- _Your goal_: Would you output the entries below only from the line containing "unfold dle, end_val, IdMin" through the line containing "apply Exists_exists. exists", exactly as they stand and with both ends included?

- _Input data_:
Lemma still_in_zset reverse bound l p s s' x : znth l p = Some s -> single_ok reverse s -> moved reverse bound s s' ->
  passed reverse bound x = false -> still_in (zset l p s') x <-> still_in l x.
Proof.
  intros Hs Hok Hm Hx. apply znth_split in Hs as (l1 & l2 & -> & ->). rewrite zset_mid by done.
  rewrite !Exists_app, !Exists_cons, (moved_elem reverse bound s s') by done. tauto.
Qed.

(** The entries that a bound passes. *)
Definition behind (reverse : bool) (bound : Z) (h : list HeapEntry) : Z := count (fun e => passed reverse bound (value e)) h.

(** What stays of an iterator while it moves. *)
Definition same_iter (it it' : SelectIterator) : Prop :=
  isReverse_ it' = isReverse_ it /\ type_ it' = type_ it /\ totalCalls_ it' = totalCalls_ it /\ matchedCount_ it' = matchedCount_ it /\
  map collection (sets it') = map collection (sets it).

Lemma next_heap_loop_ok reverse bound fuel : forall it, Forall (single_ok reverse) (sets it) ->
  heap_for reverse (sets it) (heap_ it) -> (if reverse then IdMin < bound else bound < IdMax) ->
  behind reverse bound (heap_ it) < Z.of_nat fuel ->
  exists b it', next_heap_loop fuel reverse bound it = Ok (b, it') /\ same_iter it it' /\ Forall (single_ok reverse) (sets it') /\
    heap_for reverse (sets it') (heap_ it') /\
    (forall x, passed reverse bound x = false -> still_in (sets it') x <-> still_in (sets it) x) /\
    (if b : bool then passed reverse bound (lastVal_ it') = false /\
       exists h, heap_ it' = mk_entry (lastVal_ it') (lastPos_ it') :: h
     else lastVal_ it' = end_val reverse /\ heap_ it' = []).
Proof.
  induction fuel as [| fuel IH]; intros it Hl Hf Hb Hc; [pose proof (count_bound (fun e => passed reverse bound (value e)) (heap_ it)); unfold behind in Hc; lia |].
  cbn [next_heap_loop]. destruct (heap_ it) as [| root h] eqn:Eh.
  - eexists false, _. split; [done |]. cbn. split; [by repeat split |]. split; [done |]. split; [by rewrite Eh | done].
  - rewrite better_passed. unfold behind in Hc. rewrite count_cons in Hc. destruct (passed reverse bound (value root)) eqn:Ep; cbn [negb].
    + destruct (hf_entry _ _ _ Hf root) as (s & Hs & Hv); [by left |]. rewrite Hs. cbn [of_option mbind result_bind].
      assert (single_ok reverse s) as Hok by (unfold znth in Hs; case_decide; [by eapply Forall_lookup in Hl | done]).
      destruct (advance_one reverse bound s Hok) as (s' & -> & Hm); [by right |]. cbn [mbind result_bind].
      assert (exists h', match head (rest s') with
               | Some v => heapifyRoot (fun x y => Ok (heap_less reverse x y)) (mk_entry v (pos root) :: h)
               | None => removeHeapRoot (fun x y => Ok (heap_less reverse x y)) (root :: h) end = Ok h' /\
             is_heap (heap_less reverse) h' /\ h' ≡ₚ match head (rest s') with Some v => mk_entry v (pos root) :: h | None => h end)
        as (h' & -> & Hh' & Hp).
      { destruct (head (rest s')) as [v |].
        - destruct (heapifyRoot_ok (fun x y => Ok (heap_less reverse x y)) (heap_less reverse) (heap_less_asym reverse)
            (heap_less_trans reverse) (mk_entry v (pos root) :: h)) as (h' & E & Hp & Hh'); [done | | by exists h'].
          apply (heap_but_root _ root _ _ []). rewrite app_nil_r. apply Hf.
        - destruct (removeHeapRoot_ok (fun x y => Ok (heap_less reverse x y)) (heap_less reverse) (heap_less_asym reverse)
            (heap_less_trans reverse) root h) as (h' & E & Hp & Hh'); [done | apply Hf | by exists h']. }
      cbn [mbind result_bind]. pose proof (heap_for_step reverse _ root h s' h' Hf Hh' Hp) as Hf'.
      destruct (IH (with_heap h' (with_sets (zset (sets it) (pos root) s') it))) as (b & it' & E & Hsame & Hok' & Hf2 & Hx & Hr).
      { cbn. unfold zset. apply Forall_insert; [done | apply Hm]. }
      { done. } { done. }
      { cbn. unfold behind. rewrite (count_perm _ _ _ Hp). pose proof (count_bound (fun e => passed reverse bound (value e)) h).
        destruct (head (rest s')) as [v |] eqn:Ev; [| cbn in Hc; lia]. rewrite count_cons. cbn [value].
        assert (v ∈ rest s') as Hin by (destruct (rest s'); [done | injection Ev as ->; by left]).
        apply (moved_elem reverse bound s s') in Hin as [_ ->]; [| done | done]. cbn in *. lia. }
      exists b, it'. split; [exact E |]. split.
      { destruct Hsame as (H1' & H2' & H3' & H4' & H5'). cbn in *. unfold same_iter. rewrite H5'. repeat (split; [done |]).
        apply znth_split in Hs as (l1 & l2 & -> & ->). rewrite zset_mid by done. rewrite !map_app. cbn. by destruct Hm as (_ & -> & _). }
      split; [done |]. split; [done |]. split; [| done]. intros x Hxb. rewrite Hx by done. cbn.
      by apply (still_in_zset reverse bound _ _ s).
    + eexists true, _. split; [done |]. cbn. split; [by repeat split |]. split; [done |]. split; [by rewrite Eh |]. split; [done |].
      split; [done |]. exists h. rewrite Eh. by destruct root.
Qed.

(** ** Several results *)

Record multi (reverse : bool) (U : Z -> Prop) (it : SelectIterator) : Prop := {
  m_bounds : forall x, U x -> 0 <= x < IdMax;
  m_ok : Forall (single_ok reverse) (sets it);
  m_last : id_range (lastVal_ it);
  m_ids : forall x, passed reverse (lastVal_ it) x = false -> U x <-> still_in (sets it) x;
  m_end : lastVal_ it = end_val reverse -> forall x, ~ still_in (sets it) x;
  m_heap : heap_ it = [] \/ heap_for reverse (sets it) (heap_ it)
}.

Lemma still_bounds reverse l x : Forall (single_ok reverse) l -> still_in l x -> 0 <= x < IdMax.
Proof.
  intros Hl Hx. apply Exists_exists in Hx as (s & Hs & Hx). eapply Forall_forall in Hl; [| done]. by apply (rest_ids reverse s).
Qed.

(** The last place after a move that found an id. *)
Definition at_last (it : SelectIterator) : Prop :=
  exists s, znth (sets it) (lastPos_ it) = Some s /\ head (rest s) = Some (lastVal_ it) /\
    (heap_ it = [] \/ exists h, heap_ it = mk_entry (lastVal_ it) (lastPos_ it) :: h).

Lemma multi_moved reverse U it it' hint bound (b : bool) : multi reverse U it -> Forall (single_ok reverse) (sets it') ->
  (forall x, passed reverse bound x = false <-> passed reverse (lastVal_ it) x = false /\ reached reverse hint x) ->
  (forall x, passed reverse bound x = false -> still_in (sets it') x <-> still_in (sets it) x) ->
  (heap_ it' = [] \/ heap_for reverse (sets it') (heap_ it')) ->
  (if b then passed reverse bound (lastVal_ it') = false /\ still_in (sets it') (lastVal_ it') /\
     forall x, still_in (sets it') x -> dle reverse (lastVal_ it') x
   else lastVal_ it' = end_val reverse /\ forall x, ~ still_in (sets it') x) ->
  multi reverse U it' /\ found reverse U (lastVal_ it) hint b (lastVal_ it').
Proof.
  intros Hm Hok Hb Hx Hh Hr.
  assert (forall x, U x /\ passed reverse (lastVal_ it) x = false /\ reached reverse hint x <->
    passed reverse bound x = false /\ still_in (sets it') x) as Hw.
  { intros x. rewrite <- Hb. split; intros [H1' H2']; [split; [done |] | split; [| done]].
    - rewrite Hx, <- (m_ids _ _ _ Hm) by (done || apply Hb, H2'). done.
    - apply (m_ids _ _ _ Hm); [by apply Hb in H1' as [? _] | by apply Hx]. }
  destruct b; destruct Hr as (Hr1 & Hr2).
  - destruct Hr2 as [Hin Hfst]. pose proof (still_bounds reverse _ _ Hok Hin) as Hbnd. split.
    + split; [apply Hm | done | | | | done].
      * unfold id_range, IdMin. lia.
      * intros x Hp. assert (passed reverse bound x = false) as Hpb.
        { apply (passed_dle _ _ (lastVal_ it')); [done |]. apply passed_false in Hp. unfold dle. destruct reverse; lia. }
        rewrite Hx by done. apply (m_ids _ _ _ Hm). by apply Hb in Hpb as [? _].
      * intros E. rewrite E in Hbnd. unfold end_val, IdMin in Hbnd. destruct reverse; lia.
    + split; [by apply Hw |]. intros x Hx'. apply Hfst. by apply Hw in Hx' as [_ ?].
  - split.
    + split; [apply Hm | done | | | done | done].
      * rewrite Hr1. unfold id_range, end_val, IdMin, IdMax. destruct reverse; lia.
      * intros x Hp. split; [| by intros ?%Hr2]. intros HU%(m_bounds _ _ _ Hm).
        rewrite Hr1 in Hp. apply passed_false in Hp. unfold end_val, IdMin in Hp. destruct reverse; lia.
    + split; [done |]. intros x Hx'. apply (Hr2 x). by apply Hw in Hx' as [_ ?].
Qed.

Lemma and_assoc_l (P Q R : Prop) : (P /\ Q) /\ R -> P /\ Q /\ R.
Proof. tauto. Qed.

Lemma next_scan_ok reverse U hint it : multi reverse U it -> heap_ it = [] -> id_range hint ->
  exists b it', next_scan reverse hint it = Ok (b, it') /\ same_iter it it' /\ multi reverse U it' /\
    found reverse U (lastVal_ it) hint b (lastVal_ it') /\ (b = true -> at_last it').
Proof.
  intros Hm Hh Hr. destruct (hint_bound_ok reverse hint (lastVal_ it) Hr (m_last _ _ _ Hm)) as (bound & E & _ & Hb & Ho).
  unfold next_scan. rewrite E. cbn [mbind result_bind].
  destruct (scan_ok reverse bound (sets it) 0 (end_val reverse) (lastPos_ it) (m_ok _ _ _ Hm)) as (l' & best & lp & -> & Hf & Hc & _ & Hall).
  { destruct (Z.eq_dec (lastVal_ it) (end_val reverse)) as [El | El]; [left; by apply (m_end _ _ _ Hm) | right; by apply Ho]. }
  cbn [mbind result_bind mret result_ret]. eexists _, _. split; [done |].
  assert (Forall (single_ok reverse) l') as Hok by (clear - Hf; induction Hf as [| ? ? ? ? (? & _)]; by constructor).
  split.
  { unfold same_iter. repeat (split; [done |]). cbn. clear - Hf. induction Hf as [| ? ? ? ? (_ & E & _) _ IH]; cbn; [done | by rewrite E, IH]. }
  assert (forall x, still_in l' x <-> still_in (sets it) x /\ passed reverse bound x = false) as Hx.
  { intros x. apply moved_all; [apply Hm | done]. }
  apply and_assoc_l. split.
  - apply (multi_moved reverse U it _ hint bound); [done | done | done | | by left |].
    { intros x Hp. cbn. rewrite Hx. tauto. }
    cbn. destruct (Z.eqb_spec best (end_val reverse)) as [-> | Hne]; cbn [negb].
    + split; [done |]. intros x Hin. pose proof (Hall x Hin) as Hd. pose proof (still_bounds reverse _ _ Hok Hin).
      unfold dle, end_val, IdMin in Hd. destruct reverse; lia.
    + destruct Hc as [[? _] | (k & s' & Hk & Hv & _)]; [done |].
      assert (still_in l' best) as Hin.
      { apply Exists_exists. exists s'. split; [by eapply list_elem_of_lookup_2 |]. destruct (rest s'); [done |]. injection Hv as ->. by left. }
      split; [by apply Hx in Hin as [_ ?] | by split].
  - intros Hne. destruct Hc as [[-> _] | (k & s' & Hk & Hv & ->)]; [by rewrite Z.eqb_refl in Hne |].
    exists s'. cbn. rewrite Z.add_0_l. split; [by rewrite znth_lookup | split; [done | by left]].
Qed.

- _Answer_:
      unfold dle, end_val, IdMin in Hd. destruct reverse; lia.
    + destruct Hc as [[? _] | (k & s' & Hk & Hv & _)]; [done |].
      assert (still_in l' best) as Hin.
      { apply Exists_exists. exists s'. split; [by eapply list_elem_of_lookup_2 |]. destruct (rest s'); [done |]. injection Hv as ->. by left. }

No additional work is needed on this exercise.